ABOUT THIS EXERCISE.
Look below for the lines from the one with "by apply safe_prog_bind." to the one with "assert (∀ a", and copy exactly those lines, both ends included.

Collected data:
────
Lemma extends_refl h : extends h h.
Proof. by exists []. Qed.
Lemma extends_cons h h' c r : extends h h' → passive c = true → extends h (Ev c r :: h').
Proof. intros (t & -> & Ht) Hc. exists (Ev c r :: t). split; [done|by constructor]. Qed.
Lemma extends_trans h1 h2 h3 : extends h1 h2 → extends h2 h3 → extends h1 h3.
Proof.
  intros (t & -> & Ht) (t' & -> & Ht'). exists (t' ++ t). split; [by rewrite app_assoc|].
  by apply Forall_app.
Qed.
Lemma extends_elem h h' e : extends h h' → e ∈ h → e ∈ h'.
Proof. intros (t & -> & _) He. apply elem_of_app. by right. Qed.

Lemma safe_passive {A} S (p : prog A) h :
  (∀ c h', passive c = true → extends h h' → S c h') →
  calls (λ c, passive c = true) p → safe S p h (λ _ h', extends h h').
Proof.
  intros HS Hp. assert (∀ h0, extends h h0 → safe S p h0 (λ _ h', extends h h')) as H;
    [|by apply H, extends_refl].
  induction p as [a|c k IH]; intros h0 Hh0; simpl in *; [done|].
  destruct Hp as [Hc Hk]. split; [eauto|]. intros r. by apply IH, extends_cons.
Qed.

(** ** Rules for the combinators *)

Section rules.
Context (S : call → history → Prop).

Lemma safe_or_err {E F A} (f : E → F) (p : fs E A) h Q :
  safe S p h (λ r h', Q (map_err f r) h') → safe S (or_err f p) h Q.
Proof. intros H. apply safe_prog_bind. eapply safe_mono; [done|]. done. Qed.
Lemma safe_attempt {E F A B} (p : fs E A) (f : Result E A → fs F B) h Q :
  safe S p h (λ r h', safe S (f r) h' Q) → safe S (attempt p f) h Q.
Proof. apply safe_prog_bind. Qed.
Lemma safe_total {E A} (p : prog A) h Q :
  safe S p h (λ a h', Q (Ok a) h') → safe S (total (E := E) p) h Q.
Proof. intros H. apply safe_prog_bind. done. Qed.
Lemma safe_lift {E A} (r : Result E A) h (Q : Result E A → history → Prop) :
  Q r h → safe S (lift r) h Q.
Proof. done. Qed.
Lemma safe_mret {E A} (a : A) h (Q : Result E A → history → Prop) :
  Q (Ok a) h → safe S (mret (M := fs E) a) h Q.
Proof. done. Qed.
Lemma safe_bracket {E A} (m : fs E A) finally h Q :
  safe S m h (λ r h', safe S finally h' (λ _ h'', Q r h'')) → safe S (bracket m finally) h Q.
Proof.
  intros H. apply safe_prog_bind. eapply safe_mono; [done|]. intros r h' Hf. by apply safe_prog_bind.
Qed.
End rules.

Section calls_rules.
Context (P : call → Prop).

Lemma calls_or_err {E F A} (f : E → F) (p : fs E A) : calls P p → calls P (or_err f p).
Proof. intros H. by apply calls_prog_bind. Qed.
Lemma calls_attempt {E F A B} (p : fs E A) (f : Result E A → fs F B) :
  calls P p → (∀ r, calls P (f r)) → calls P (attempt p f).
Proof. apply calls_prog_bind. Qed.
Lemma calls_total {E A} (p : prog A) : calls P p → calls P (total (E := E) p).
Proof. intros H. by apply calls_prog_bind. Qed.
Lemma calls_lift {E A} (r : Result E A) : calls P (lift r).
Proof. done. Qed.
Lemma calls_throw {E A} (e : E) : calls P (throw (A := A) e).
Proof. done. Qed.
Lemma calls_mret {E A} (a : A) : calls P (mret (M := fs E) a).
Proof. done. Qed.
Lemma calls_do {A} c (f : answer c → A) : P c → calls P (Do c (λ r, Ret (f r))).
Proof. by split. Qed.
End calls_rules.

#[global] Arguments or_err : simpl never.
#[global] Arguments attempt : simpl never.
#[global] Arguments total : simpl never.
#[global] Arguments lift : simpl never.
#[global] Arguments bracket : simpl never.

Lemma calls_rounds {E A B} P d (body : A → fs E (A + B)) a :
  (∀ a, calls P (body a)) → calls P (rounds d body a).
Proof.
  intros Hb. revert a; induction d as [|d IH]; intros a; cbn [rounds]; [done|].
  apply calls_bind; [done|]. by intros [].
Qed.

(** A loop ends within its rounds when a measure below [2 ^ d] decreases. *)
Lemma safe_rounds {E A B} S (inv : A → history → Prop) (Q : Result E B → history → Prop)
    (measure : A → N) d body a h :
  (∀ a h, inv a h → safe S (body a) h (λ r h', match r with
     | Ok (inl a') => inv a' h' ∧ (measure a' < measure a)%N
     | Ok (inr b) => Q (Ok b) h'
     | Err e => Q (Err e) h' end)) →
  inv a h → (measure a < 2 ^ N.of_nat d)%N →
  safe S (rounds d body a) h (λ r h', match r with
    | Ok (inl _) => False | Ok (inr b) => Q (Ok b) h' | Err e => Q (Err e) h' end).
Proof.
  intros Hbody Hinv Hm.
  assert (∀ a h, inv a h → safe S (rounds d body a) h (λ r h', match r with
     | Ok (inl a') => inv a' h' ∧ (measure a' + 2 ^ N.of_nat d <= measure a)%N
     | Ok (inr b) => Q (Ok b) h'
     | Err e => Q (Err e) h' end)) as H.
  { clear a h Hinv Hm. induction d as [|d IH]; intros a h Hinv; cbn [rounds].
    - eapply safe_mono; [by apply Hbody|]. intros [[]|] h'; [|done..]. intros [? ?]. split; [done|]. simpl. lia.
    - apply safe_bind. eapply safe_mono; [by apply IH|]. intros [[a'|b]|e] h'; [|done..].
      intros [Hinv' Hm']. eapply safe_mono; [by apply IH|]. intros [[a2|b]|e] h2; [|done..].
      intros [? ?]. split; [done|]. rewrite Nat2N.inj_succ, N.pow_succ_r'. lia. }
  eapply safe_mono; [by apply H|]. intros [[a'|b]|e] h'; [|done..]. intros [_ Hle]. lia.
Qed.

Create HintDb calls discriminated.

(** One call. *)
Ltac solve_call :=
  match goal with
  | |- calls _ (fstat _) => unfold fstat
  | |- calls _ (statat _ _) => unfold statat
  | |- calls _ (openat _ _ _ _) => unfold openat
  | |- calls _ (mkdirat _ _ _) => unfold mkdirat
  | |- calls _ (renameat_with _ _ _ _ _) => unfold renameat_with
  | |- calls _ (unlinkat _ _ _) => unfold unlinkat
  | |- calls _ (fsync _) => unfold fsync
  | |- calls _ (fchmod _ _) => unfold fchmod
  | |- calls _ (flock _) => unfold flock
  | |- calls _ (read_dir _) => unfold read_dir
  | |- calls _ (seek _ _) => unfold seek
  | |- calls _ (write_all _ _) => unfold write_all
  | |- calls _ (sync_all _) => unfold sync_all
  | |- calls _ (read_to_end_take _ _) => unfold read_to_end_take
  | |- calls _ (read _ _) => unfold read
  | |- calls _ new_uuid => unfold new_uuid
  end; split; [reflexivity|intros; exact I].

(** All the calls of a program: descend through the combinators. *)
Ltac solve_calls :=
  repeat match goal with
  | |- ∀ _, _ => intros
  | |- calls _ (_ ≫= _) => apply calls_bind
  | |- calls _ (or_err _ _) => apply calls_or_err
  | |- calls _ (attempt _ _) => apply calls_attempt
  | |- calls _ (total _) => apply calls_total
  | |- calls _ (lift _) => apply calls_lift
  | |- calls _ (throw _) => apply calls_throw
  | |- calls _ (mret _) => apply calls_mret
  | |- calls _ (rounds _ _ _) => apply calls_rounds
  | |- calls _ (Do _ _) => split; [reflexivity|]
  | |- True => exact I
  | |- calls _ (Ret _) => exact I
  | |- calls _ (if ?b then _ else _) => destruct b
  | |- calls _ (match ?x with _ => _ end) => destruct x
  | |- calls _ _ => first [solve_call | solve [auto 2 with calls nocore]]
  | IH : context [calls _ _] |- calls _ _ => apply IH
  end.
────
ANSWER SPACE.
  intros H. apply safe_prog_bind. eapply safe_mono; [done|]. intros r h' Hf. by apply safe_prog_bind.
Qed.
End rules.

Section calls_rules.
Context (P : call → Prop).

Lemma calls_or_err {E F A} (f : E → F) (p : fs E A) : calls P p → calls P (or_err f p).
Proof. intros H. by apply calls_prog_bind. Qed.
Lemma calls_attempt {E F A B} (p : fs E A) (f : Result E A → fs F B) :
  calls P p → (∀ r, calls P (f r)) → calls P (attempt p f).
Proof. apply calls_prog_bind. Qed.
Lemma calls_total {E A} (p : prog A) : calls P p → calls P (total (E := E) p).
Proof. intros H. by apply calls_prog_bind. Qed.
Lemma calls_lift {E A} (r : Result E A) : calls P (lift r).
Proof. done. Qed.
Lemma calls_throw {E A} (e : E) : calls P (throw (A := A) e).
Proof. done. Qed.
Lemma calls_mret {E A} (a : A) : calls P (mret (M := fs E) a).
Proof. done. Qed.
Lemma calls_do {A} c (f : answer c → A) : P c → calls P (Do c (λ r, Ret (f r))).
Proof. by split. Qed.
End calls_rules.

#[global] Arguments or_err : simpl never.
#[global] Arguments attempt : simpl never.
#[global] Arguments total : simpl never.
#[global] Arguments lift : simpl never.
#[global] Arguments bracket : simpl never.

Lemma calls_rounds {E A B} P d (body : A → fs E (A + B)) a :
  (∀ a, calls P (body a)) → calls P (rounds d body a).
Proof.
  intros Hb. revert a; induction d as [|d IH]; intros a; cbn [rounds]; [done|].
  apply calls_bind; [done|]. by intros [].
Qed.

(** A loop ends within its rounds when a measure below [2 ^ d] decreases. *)
Lemma safe_rounds {E A B} S (inv : A → history → Prop) (Q : Result E B → history → Prop)
    (measure : A → N) d body a h :
  (∀ a h, inv a h → safe S (body a) h (λ r h', match r with
     | Ok (inl a') => inv a' h' ∧ (measure a' < measure a)%N
     | Ok (inr b) => Q (Ok b) h'
     | Err e => Q (Err e) h' end)) →
  inv a h → (measure a < 2 ^ N.of_nat d)%N →
  safe S (rounds d body a) h (λ r h', match r with
    | Ok (inl _) => False | Ok (inr b) => Q (Ok b) h' | Err e => Q (Err e) h' end).
Proof.
  intros Hbody Hinv Hm.
  assert (∀ a h, inv a h → safe S (rounds d body a) h (λ r h', match r with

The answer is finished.